The results demonstrated that the performance was very good, especially when combining the two complementary approaches. The methods proposed in this paper can help validate classification of the CUIs used in training (e.g. the CUIs of the 64 SN types used in training our eight classes) and help reclassify CUIs in noisy but potentially useful SN types (e.g. T033 "Finding" and T169 "Functional Concepts"). New concepts added to an existing source vocabulary or that in a newly added source vocabulary can also be classified with the assistance of our methods. However, there are concepts of some SN types that are not specifically useful for biomedical applications (at least 30 of the 135), and we do not plan to reclassify them (e.g. "Urban Plannings" in T064 "Governmental or Regulatory Activity", "Democracy" in T078 "Idea or Concept", and "Algorithms" in T170 "Intellectual Product"). The methods are generalizable to any ontology wherever strings of the concepts are available and when the concepts can be identified in a training corpus. The training classes can be formed based on an existing ontological structure or by any arbitrary selection criteria, depending on the intended application. In the following subsections we discuss issues related to our results and methods.

Analysis of the string-based approach

When using the string-based approaches, many anatomy concepts were misclassified as disorder, for example, C0016504 "Foot" and C0037004 "Shoulder". We observed that the words of these basic body parts also appear frequently in the strings of disorder concepts involving these body parts, e.g. "Mycetoma of foot" and "Congenital valgus deformity of foot". Similarly, two anatomy modifier adjectives "peritoneal" and "popliteal" were misclassified as procedure owing to the presence of numerous procedure terms like "Continuous ambulatory

    peritoneal
dialysis" and "Incision of
    popliteal
space". However, some concepts had overlapping classes, and could be considered correctly classified as both classes. For example, C0431085 "Unspecified tumor cell NOS" is semantically a disorder and an anatomy (as an abnormal type of cell). Several substance concepts were misclassified as disorder. We found the unique term "Macrolides" of C0282563 appear frequently in concepts such as "poisoning by
    macrolides
" or "
    macrolides
causing adverse effects in therapeutic use", which belong to the SN type "Injury or Poisoning" (selected in training our disorder class). As a result, the representative string of the concept prevails more in the disorder class rather than in the substance class. The same situation happened to C0034428 "Quinolones" and C0002073 "Alkylating agents", e.g. the latter has strings frequently involved in a type of therapy-related acute myeloid leukaemia (disorder).

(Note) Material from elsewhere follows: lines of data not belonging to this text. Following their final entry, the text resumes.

Lemma run_phases_delivers {C : Type} `{CA : !Cache C string bool} `{CL : !CacheLaws C string bool}
    (E : env) (batch : NormalizedBatch) (d0 : db) (w w' : world C) u :
  (forall n e, env_commit E n <> CommitLost e) -> fresh_batch d0 batch ->
  synced (w_db w) d0 w -> honest batch w -> run_phases E batch w = (Ok u, w') ->
  exists news, db_events (w_db w') = db_events d0 ++ news /\
    (forall ec, ec ∈ p1_allEvents (collectEvents batch) ->
       (exists r, r ∈ news /\ stored batch (w_db w') ec r) \/
       denied batch (w_db w') (nbe_ContractAddress (ec_be ec))) /\
    (forall r, r ∈ news ->
       exists ec, ec ∈ p1_allEvents (collectEvents batch) /\ stored batch (w_db w') ec r).
Proof.
  intros Hnl Hfresh Hs Hh H. unfold run_phases in H.
  apply bind_ok in H as (addrMap & w1 & H1 & H). apply bind_ok in H as (p2 & w2 & H2 & H).
  apply bind_ok in H as (p3 & w3 & H3 & H). apply bind_ok in H as (n & w4 & H4 & H). inv_do H.
  pose proof (tok_block_scan E batch _ _ _ H1) as [Ht1 Hd1].
  eapply keeps_synced in H1 as Hs1; [|apply block_scan_addrs_frame|exact Hs].
  eapply keeps_synced in H2 as Hs2; [|apply keeps_prefetch|exact Hs1].
  eapply keeps_synced in H3 as Hs3; [|apply keeps_build|exact Hs2].
  assert (Hdb3 : w_db w3 = w_db w) by apply Hs3.
  apply prefetch_delivers in H2 as (Hh2 & Hk2 & Hc2 & Hids); [|by eapply honest_tokens, Hh].
  pose proof (buildEventModels_inv _ _ _ _ _ _ _ _ H3) as Hinv.
  apply build_delivers_all in H3 as [_ Hk3 _ Hthere Honly]; [|done..].
  apply write_delivers with (d0 := d0) in H4 as (Htok & t & news & He & Hn);
    [|done|by eapply fresh_models|by rewrite Hdb3].
  assert (Hk : known batch (p2_tokenIDMap p2) (w_db w4)) by (intros c id Hc; rewrite Htok; by apply Hk3).
  exists news. split; [done|]. split.
  - intros ec Hec. destruct (Hthere _ Hec) as [(m & Hm & Hmod)|Hden]; [left|right].
    + apply list_elem_of_lookup in Hm as [i Hi].
      destruct (Forall2_lookup_l _ _ _ _ _ Hn Hi) as (r & Hr & Hv).
      exists r. split; [by eapply list_elem_of_lookup_2|]. by eapply models_stored.
    + unfold denied. by rewrite Htok.
  - intros r Hr. apply list_elem_of_lookup in Hr as [i Hi].
    destruct (Forall2_lookup_r _ _ _ _ _ Hn Hi) as (m & Hm & Hv).
    destruct (Honly m) as (ec & Hec & Hmod); [by eapply list_elem_of_lookup_2|].
    exists ec. split; [done|]. by eapply models_stored.
Qed.

(** C2: A successful batch has delivered its events: the committed event table is
    the old one followed by new rows, every collected event has a row with its
    identifier, address, block, transaction hash, amount and token, unless the
    committed token table denies its token, and every new row is such an event.
    It needs that a commit that reports an error was applied (see
    [reconcile_accepts_lost_commit] for the other case), that the identifiers
    are new, and that the cache does not start with denials of its own. *)
Theorem processBatch_delivers {C : Type} `{CA : !Cache C string bool} `{CL : !CacheLaws C string bool}
    (E : env) (batch0 : NormalizedBatch) (w w' : world C)
    (Hcommit : forall n e, env_commit E n <> CommitLost e)
    (Hcache : cache_ok (w_denied w))
    (Hnone : forall now c, holds now (w_denied w) (deniedKeyPrefix batch0 +:+ c) <> Some true)
    (Hroll : rolls_back (canonical_cursors batch0) = false)
    (Hfresh : fresh_batch (w_db w) (canonical_cursors batch0))
    (Hrun : processBatch E batch0 w = (Ok tt, w')) :
  let batch := canonical_cursors batch0 in
  let events := p1_allEvents (collectEvents batch) in
  exists news, db_events (w_db w') = db_events (w_db w) ++ news /\
    (forall ec, ec ∈ events ->
       (exists r, r ∈ news /\ stored batch (w_db w') ec r) \/
       denied batch (w_db w') (nbe_ContractAddress (ec_be ec))) /\
    (forall r, r ∈ news -> exists ec, ec ∈ events /\ stored batch (w_db w') ec r).
Proof.
  intros batch events. fold batch in Hroll, Hfresh. set (w1 := if env_interleaver E then tick w else w).
  assert (Hrun1 : exists w2, process_in_tx E batch w1 = (Ok tt, w2) /\ w_db w' = w_db w2).
  { unfold processBatch in Hrun. fold batch in Hrun. subst w1. destruct (env_interleaver E); [|eauto].
    destruct (env_fault _ _); [done|]. destruct (process_in_tx _ _ _) as [r w2]. injection Hrun as -> <-. eauto. }
  destruct Hrun1 as (w2 & Hp & Hdb). unfold process_in_tx in Hp. fold (rolls_back batch) in Hp.
  rewrite Hroll in Hp. inv_do Hp. rewrite Hdb.
  assert (Hw1 : w_db w1 = w_db w /\ w_denied w1 = w_denied w) by (subst w1; by destruct (env_interleaver E)).
  destruct Hw1 as [Hd1 Hc1].
  eapply run_phases_delivers; [done|exact Hfresh| |split|exact Hp]; simpl; rewrite ?Hd1, ?Hc1; try done.
  intros now c Hc. by destruct (Hnone now c).
Qed.

Lemma processBatch_delivers_witness :
  let w' := (processBatch calm deposits (sample_world (sample_db sample_rows 10))).2 in
  exists news, db_events (w_db w') = sample_rows ++ news /\
    forall ec, ec ∈ p1_allEvents (collectEvents (canonical_cursors deposits)) ->
      (exists r, r ∈ news /\ stored (canonical_cursors deposits) (w_db w') ec r) \/
      denied (canonical_cursors deposits) (w_db w') (nbe_ContractAddress (ec_be ec)).
Proof.
  intros w'. destruct (ran_ok (processBatch calm deposits (sample_world (sample_db sample_rows 10)))) as [[] Hrun];
    [vm_compute; reflexivity|]. fold w' in Hrun.
  destruct (processBatch_delivers (CL := LRU_CacheLaws) calm deposits (sample_world (sample_db sample_rows 10)) w' ltac:(done) (NewLRU_ok 100 1000000) ltac:(done)
    eq_refl deposits_fresh Hrun) as (news & He & Hall & _).
  exists news. split; [exact He|exact Hall].
Defined.
Inductive step : system -> system -> Prop :=
| step_register s tid chain network index now :
    let key := commitInterleaveKey chain network in
    let d := sys_il s in
    sys_threads s !! tid = None ->
    il_orderIndex d !! key = Some index ->
    step s {| sys_il := set_waiting d key (waiting_for d key + 1);
              sys_threads := <[tid := Waiting key index (acquire_deadline d now)]> (sys_threads s) |}
| step_acquire s tid key index deadline now :
    sys_threads s !! tid = Some (Waiting key index deadline) ->
    canAcquireLocked (sys_il s) key deadline now = true ->
    step s {| sys_il := take_slot (sys_il s) key;
              sys_threads := <[tid := Holding key index]> (sys_threads s) |}
| step_cancel s tid key index deadline :
    sys_threads s !! tid = Some (Waiting key index deadline) ->
    step s {| sys_il := cancelWaiter (sys_il s) key; sys_threads := delete tid (sys_threads s) |}
| step_release s tid key index committed :
    sys_threads s !! tid = Some (Holding key index) ->
    step s {| sys_il := release_slot (sys_il s) key index committed;
              sys_threads := <[tid := Released key index]> (sys_threads s) |}
| step_release_again s tid key index :
    sys_threads s !! tid = Some (Released key index) -> step s s
| step_done s tid key index :
    sys_threads s !! tid = Some (Released key index) ->
    step s {| sys_il := sys_il s; sys_threads := delete tid (sys_threads s) |}.

Definition initial (targets : list (Chain * Network)) (maxSkewWait : Z) : system :=
  {| sys_il := newDeterministicCommitInterleaver targets maxSkewWait; sys_threads := ∅ |}.

Inductive reachable (targets : list (Chain * Network)) (maxSkewWait : Z) : system -> Prop :=
| reach_init : reachable targets maxSkewWait (initial targets maxSkewWait)
| reach_step s s' : reachable targets maxSkewWait s -> step s s' -> reachable targets maxSkewWait s'.

(** ** The invariant *)

Definition is_waiting (key : string) (t : thread) : bool :=
  match t with Waiting k _ _ => String.eqb k key | _ => false end.

(** How many threads wait for [key]. *)
Definition waiters (s : system) (key : string) : Z :=
  map_sum (fun t => when (is_waiting key t) 1) (sys_threads s).

Record inv (s : system) : Prop := {
  inv_order i : il_orderIndex (sys_il s) !! i = None \/
                exists n, il_orderIndex (sys_il s) !! i = Some n /\ il_order (sys_il s) !! n = Some i;
  inv_next : il_order (sys_il s) <> [] -> (il_next (sys_il s) < length (il_order (sys_il s)))%nat;
  inv_index tid key index : (exists dl, sys_threads s !! tid = Some (Waiting key index dl)) \/
                            sys_threads s !! tid = Some (Holding key index) ->
                            il_orderIndex (sys_il s) !! key = Some index /\ str_empty key = false;
  inv_count key : waiting_for (sys_il s) key = waiters s key;
  inv_holder tid key index :
    sys_threads s !! tid = Some (Holding key index) -> il_active (sys_il s) = key;
  inv_single tid tid' k i k' i' :
    sys_threads s !! tid = Some (Holding k i) -> sys_threads s !! tid' = Some (Holding k' i') -> tid = tid';
  inv_active : il_active (sys_il s) <> "" ->
    exists tid index, sys_threads s !! tid = Some (Holding (il_active (sys_il s)) index)
}.

Lemma key_nonempty chain network : str_empty (commitInterleaveKey chain network) = false.
Proof. unfold commitInterleaveKey. by destruct chain. Qed.

Lemma waiting_set d key n k :
  waiting_for (set_waiting d key n) k = if decide (key = k) then n else waiting_for d k.
Proof.
  unfold waiting_for. simpl. case_decide; [subst; by rewrite lookup_insert_eq|by rewrite lookup_insert_ne].
Qed.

Overall, the string-based approach was an unexpected success, since it is based on a very simplified compositional view concerning meaning: concepts can be semantically characterized by their lexical components (e.g. "single simple ovarian cyst") regardless of the order and syntactic roles of the components. Possibly this is due to characteristics relating to the descriptive way in which biomedical concepts are named, which basically corresponds to noun phrases, in which case the syntactic roles within the noun phrases may not be as important as syntactic roles within complete sentences. For example, in "cellular defense response", the fact that "cellular" and "defense" are modifiers of "response" is similar to the fact that they are words comprising the term. The results demonstrated that the simple approach did not compromise performance much while it avoided execution of a more complex and difficult task involving syntactic analysis. In the error analysis, however, we observed a typical disturbance to the Naïve Bayesian model: features (words) that are not semantically representative of certain classes occur frequently in those classes because of compositionality. For example, many words of the anatomy class occur frequently in disorder or procedure concepts, as discussed earlier. This implied that for test CUIs with only simple strings (and usually consisting of single words), the conditional probabilities that had been overestimated in certain classes might adversely affect the classification. If a test CUI consists of only a few non-discriminative words (with close conditional probabilities over every class), the classification could also be determined more by the priors of the classes. We anticipate the problem would still exist when applied to a more specific ontology such as GO, in which prevalent compositional structures have been reported by Ogren et al [43]. For example, many substance terms such as "abscisic acid" are embedded in both Biological Process (e.g. "abscisic acid mediated signaling") and Molecular Function (e.g. "abscisic acid binding activity") concepts, but the presence of "abscisic acid" does not help much in determining which of the classes the concept should be assigned. A possible solution would be to perform syntactic analysis in order to determine the head nouns (e.g. the "signaling" and "activity" above) and to assign them higher weights when building the string-based classifier. However, this is left for future work.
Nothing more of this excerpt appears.